Virgin Media has responded to these allegations. A spokesperson said: “We refute these baseless allegations in the strongest possible terms, which amount to a one-sided, selective and misinformed reading of widely used contractual terms.”
What does this mean for Virgin Media broadband customers?
If you’re a Virgin Media broadband customer, you should have already been notified about the changes in price rises due in April 2024.
Virgin Media said: “Customers were given the right to cancel their contract within 30 days of receiving this notification.”
If you didn’t cancel and you want to switch providers, Virgin Media will impose an Early Disconnection Fee, in other words, an exit fee.
There is no fixed fee to pay, as this will vary depending on the services you have, how much you already pay for the services and the minimum period left on your contract.

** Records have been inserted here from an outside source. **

Lemma fold_consistent events s :
  consistent s -> consistent (fold_left step events s).
Proof.
  revert s; induction events as [|ev evs IH]; intros s H; [exact H|].
  cbn [fold_left]. apply IH, step_consistent, H.
Qed.

Definition isHeader (ev : event) : bool :=
  match ev with NewHead _ => true | SubErr _ => false end.

Lemma step_polls s ev :
  (polls (step s ev) <= polls s + (if isHeader ev then 1 else 0))%nat.
Proof.
  unfold step. destruct (result s); [destruct (isHeader ev); lia|].
  destruct ev as [err|reply]; cbn [isHeader polls]; [lia|].
  destruct (checkTransactionReceipt reply =? 0); [cbn; lia|].
  destruct (checkTransactionReceipt reply =? 1); cbn; lia.
Qed.

Lemma fold_polls events s :
  (polls (fold_left step events s)
   <= polls s + List.length (filter isHeader events))%nat.
Proof.
  revert s; induction events as [|ev evs IH]; intros s; [cbn; lia|].
  cbn [fold_left filter]. specialize (IH (step s ev)).
  pose proof (step_polls s ev). destruct (isHeader ev); cbn [List.length]; lia.
Qed.

End WaiterInvariant.

(** X7: after any number of polls that left the receipt pending, the
    first poll that reads status 0 or 1 ends the wait: the function
    returns that status, having polled once per header up to it and
    unsubscribed once, whatever the channels deliver afterwards. *)
Theorem waiter_resolves
  (pre rest : list Waiter.event) (reply : Waiter.ReceiptReply) (status : Z) :
  forallb Waiter.pending pre = true ->
  Waiter.checkTransactionReceipt reply = status ->
  status = Waiter.Failed \/ status = Waiter.Succeeded ->
  Waiter.WaitForBlockCompletion None (pre ++ Waiter.NewHead reply :: rest)%list
  = Return (Waiter.mkState (S (List.length pre)) 1 (Some status)).
Proof.
  intros Hpre Hst Hor. unfold Waiter.WaitForBlockCompletion, Waiter.run.
  rewrite fold_left_app, (WaiterFacts.run_pending pre Waiter.Subscribed eq_refl Hpre).
  change (Waiter.mkState (Waiter.polls Waiter.Subscribed + List.length pre)
            (Waiter.unsubscribes Waiter.Subscribed) None)
    with (Waiter.mkState (List.length pre) 0 None).
  cbn [fold_left].
  assert (E : Waiter.step (Waiter.mkState (List.length pre) 0 None) (Waiter.NewHead reply)
              = Waiter.mkState (S (List.length pre)) 1 (Some status)).
  { unfold Waiter.step. cbn [Waiter.result Waiter.polls Waiter.unsubscribes].
    rewrite Hst. destruct Hor as [->| ->]; reflexivity. }
  rewrite E. erewrite WaiterFacts.run_done; reflexivity.
Qed.

Lemma waiter_resolves_witness :
  forallb Waiter.pending
    [Waiter.NewHead (Waiter.ReceiptErr "not found"); Waiter.NewHead (Waiter.Receipt 2)] = true /\
  Waiter.checkTransactionReceipt (Waiter.Receipt 0) = 0 /\
  (0 = Waiter.Failed \/ 0 = Waiter.Succeeded) /\
  Waiter.WaitForBlockCompletion None
    ([Waiter.NewHead (Waiter.ReceiptErr "not found"); Waiter.NewHead (Waiter.Receipt 2)]
       ++ Waiter.NewHead (Waiter.Receipt 0) :: [Waiter.NewHead (Waiter.Receipt 1)])%list
  = Return (Waiter.mkState 3 1 (Some 0)).
Proof.
  split; [reflexivity|]. split; [reflexivity|]. split; [left; reflexivity|].
  exact (waiter_resolves
           [Waiter.NewHead (Waiter.ReceiptErr "not found"); Waiter.NewHead (Waiter.Receipt 2)]
           [Waiter.NewHead (Waiter.Receipt 1)] (Waiter.Receipt 0) 0
           eq_refl eq_refl (or_introl eq_refl)).
Defined.

(** X8: the wait has no bound of its own: as long as every header's poll
    leaves the receipt pending (no receipt, an error, or a status other
    than 0 and 1), the function has not returned and has not
    unsubscribed, however many headers arrived, and it has polled once
    per header. *)
Theorem waiter_keeps_waiting (events : list Waiter.event) :
  forallb Waiter.pending events = true ->
  Waiter.WaitForBlockCompletion None events
  = Return (Waiter.mkState (List.length events) 0 None).
Proof.
  intros H. unfold Waiter.WaitForBlockCompletion, Waiter.run.
  now rewrite (WaiterFacts.run_pending events Waiter.Subscribed eq_refl H).
Qed.

Lemma waiter_keeps_waiting_witness :
  forallb Waiter.pending
    [Waiter.NewHead (Waiter.ReceiptErr "not found"); Waiter.NewHead (Waiter.Receipt 7)] = true /\
  Waiter.WaitForBlockCompletion None
    [Waiter.NewHead (Waiter.ReceiptErr "not found"); Waiter.NewHead (Waiter.Receipt 7)]
  = Return (Waiter.mkState 2 0 None).
Proof.
  split; [reflexivity|].
  exact (waiter_keeps_waiting
           [Waiter.NewHead (Waiter.ReceiptErr "not found"); Waiter.NewHead (Waiter.Receipt 7)]
           eq_refl).
Defined.

(** X9: for every sequence of events, the function returns nothing but
    -1, 0 or 1; it calls [Unsubscribe] exactly once when it returns 0 or
    1 and never otherwise, in particular not when the subscription
    reported an error; and it never polls more often than headers
    arrived. *)
Theorem waiter_invariant (events : list Waiter.event) :
  let s := Waiter.run events in
  (Waiter.result s = None \/ Waiter.result s = Some Waiter.SubscriptionError \/
   Waiter.result s = Some Waiter.Failed \/ Waiter.result s = Some Waiter.Succeeded) /\
  (Waiter.unsubscribes s <= 1)%nat /\
  (Waiter.unsubscribes s = 1%nat <->
   Waiter.result s = Some Waiter.Failed \/ Waiter.result s = Some Waiter.Succeeded) /\
  (Waiter.polls s <= List.length (filter WaiterInvariant.isHeader events))%nat.
Proof.
  cbv zeta. pose proof (WaiterInvariant.fold_consistent events Waiter.Subscribed) as C.
  pose proof (WaiterInvariant.fold_polls events Waiter.Subscribed) as P.
  fold (Waiter.run events) in C, P.
  specialize (C (or_introl (conj eq_refl eq_refl))).
  split; [|split; [|split]].
  - destruct C as [[H _]|[[H _]|[[H _]|[H _]]]]; tauto.
  - destruct C as [[_ H]|[[_ H]|[[_ H]|[_ H]]]]; lia.
  - unfold Waiter.SubscriptionError, Waiter.Failed, Waiter.Succeeded in *.
    destruct C as [[H U]|[[H U]|[[H U]|[H U]]]]; rewrite H, U; split;
      try tauto; try lia; intros [?|?]; discriminate.
  - exact P.
Qed.
Lemma run_keeps_loading evs s s' (key : Toast.Key) (n : Toast.Notification) :
  key = inl "dse-broker-sync-start" →
  n = {| Toast.severity := Toast.Loading;
         Toast.text := "Syncing DSE broker data..." |} →
  Toast.registry (store s) !! key = Some n →
  run useSyncDseBrokerData s evs = Some s' →
  Toast.registry (store s') !! key = Some n.
Proof.
  intros -> ->.
  apply (run_preserves
           (λ s, Toast.registry (store s) !! (inl _ : Toast.Key) = Some _)).
  intros s0 ev s1 H0 E. rewrite (step_store_keyed _ _ _ _ E).
  by destruct ev as [|i [d|e]].
Qed.

End Stability.

(** ** The notification of a successful invocation *)

Section Success.

Implicit Types (s : State) (i : nat) (d : Js.Value).

(** C2: a successful invocation emits exactly one notification, the
    loading notification keyed "dse-broker-sync-start" with the text
    "Syncing DSE broker data...": nothing was emitted for the invocation
    before it, and at every later point of the execution it is still all
    that was emitted for the invocation. *)
Theorem C2_loading_notification s i d s' evs s'' :
  reachable useSyncDseBrokerData s →
  step useSyncDseBrokerData s (Settle i (Resolved d)) = Some s' →
  run useSyncDseBrokerData s' evs = Some s'' →
  let notification :=
    Toast.loading "Syncing DSE broker data..."
      {| Toast.id := Some "dse-broker-sync-start" |} in
  calls_of i (trace s) = []
  ∧ trace s' = trace s ++ [(i, notification)]
  ∧ calls_of i (trace s'') = [notification].
Proof.
  intros Hr Hstep Hrun. pose proof (Inv_reachable _ Hr) as HI.
  pose proof (Inv_step _ _ _ HI Hstep) as HI'.
  apply step_resolved in Hstep as [[n Hn] ->]. simpl.
  split; [by rewrite (inv_calls _ HI), Hn|]. split; [done|].
  rewrite (run_settled_calls evs _ s'' i (Success d) HI'); try done.
  simpl. apply list_lookup_insert_eq. by eapply lookup_lt_Some.
Qed.

Lemma C2_loading_notification_witness :
  let e := Js.JsError "Error" "network down" [] in
  let s := snd (mutate useSyncDseBrokerData
                  (snd (mutate useSyncDseBrokerData init))) in
  let s' := finish s 1 (Success Js.JsUndefined) (onSuccess Js.JsUndefined) in
  let evs := [Settle 0 (Rejected e)] in
  let s'' := finish s' 0 (Failed e) (onError e) in
  let notification :=
    Toast.loading "Syncing DSE broker data..."
      {| Toast.id := Some "dse-broker-sync-start" |} in
  reachable useSyncDseBrokerData s
  ∧ step useSyncDseBrokerData s (Settle 1 (Resolved Js.JsUndefined)) = Some s'
  ∧ run useSyncDseBrokerData s' evs = Some s''
  ∧ calls_of 1 (trace s) = []
  ∧ trace s' = trace s ++ [(1, notification)]
  ∧ calls_of 1 (trace s'') = [notification].
Proof.
  intros e s s' evs s'' notification.
  assert (Hr : reachable useSyncDseBrokerData s)
    by (exists [Mutate; Mutate]; reflexivity).
  split; [exact Hr|]. split; [reflexivity|]. split; [reflexivity|].
  apply (C2_loading_notification s 1 Js.JsUndefined s' evs s'' Hr);
    reflexivity.
Defined.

If your contract started before 4 April 2023, your exit fee will be capped at £288, including VAT. If you’re a new customer or renewed your contract after the said date, your exit fee is not capped.
In regards to next steps, an Ofcom spokesperson said: ““We will consider – and respond to – the issues that Which? has raised.
“We already have an enforcement programme open into whether telecoms firms have previously been complying with our rules, which state that mid-contract price rises must be set out clearly before customers sign up.
“We are also reviewing whether inflation-linked, mid-contract price rises give customers sufficient certainty and clarity about what they can expect to pay. We will report on both of these later this year.”